Last year, Mercy Hospital donated $5,000; the Fort Scott Area Community Foundation gave $2,000; Rotary Club, $1,000; City of Fort Scott, $1,000; Visioning a Healthier Bourbon County, $900; Medicalodge, $823; UMB, $500; Don's Wine and Spirits, $250; Fort Scott Family Medicine and Kiwanis both $200; Gentry Law Office and Progressive Mothers Club both $100; First Methodist Church, $50; Atkins Insurance, $25 and numerous individuals also donated to the transportation service that General Public Transportation provides. This money was applied to the match money for the grant.

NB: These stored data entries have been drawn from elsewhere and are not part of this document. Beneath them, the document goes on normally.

(* ===== verification/Project.v ===== *)
(** * Projects ([cli/src/project.rs], [routes.rs], [events.rs], [codegen.rs])

    The files of an application: which of them are models, policies, routes and
    event handlers, and the module generated for the routes and handlers.  A file
    system is a tree; the links of a real one that lead back up are not
    represented.  Names are bytes, which need not be UTF-8. *)

From stdpp Require Import sorting.
From S2P Require Import Prelude Apply.

(** ** Paths *)

(** [str::from_utf8] *)
Definition byte_in (lo hi : nat) (c : ascii) : bool := (lo <=? nat_of_ascii c) && (nat_of_ascii c <=? hi).
Definition cont (c : ascii) : bool := byte_in 128 191 c.
Fixpoint valid_utf8 (s : string) : bool :=
  match s with
  | EmptyString => true
  | String a s =>
      if byte_in 0 127 a then valid_utf8 s
      else match s with
      | EmptyString => false
      | String b s =>
          if byte_in 194 223 a then cont b && valid_utf8 s
          else match s with
          | EmptyString => false
          | String c s =>
              if byte_in 224 239 a then
                cont b && cont c && negb (byte_in 224 224 a && byte_in 128 159 b)
                && negb (byte_in 237 237 a && byte_in 160 191 b) && valid_utf8 s
              else match s with
              | EmptyString => false
              | String d s =>
                  byte_in 240 244 a && cont b && cont c && cont d && negb (byte_in 240 240 a && byte_in 128 143 b)
                  && negb (byte_in 244 244 a && byte_in 144 191 b) && valid_utf8 s
              end
          end
      end
  end.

Just last week, First Presbyterian Church gave a $3,000 donation to the entity. Sellers said it will be used for next year's grant match.

"Without the matching fund, there is no transit services" Lohr said. "The community has to support it."

Rural transportation

Kansas Department of Transportation is looking at ways to help with the issue of rural transportation statewide, Lohr said.

"To be on the forefront of that planning," Lohr said. "SEK-CAP is poised to work with all of them. Transit is one of the things we do. We are the largest rural transportation provider in the state of Kansas, over a 100,000 rides in southeast Kansas. We can help alleviate some of the stresses a smaller group might have had."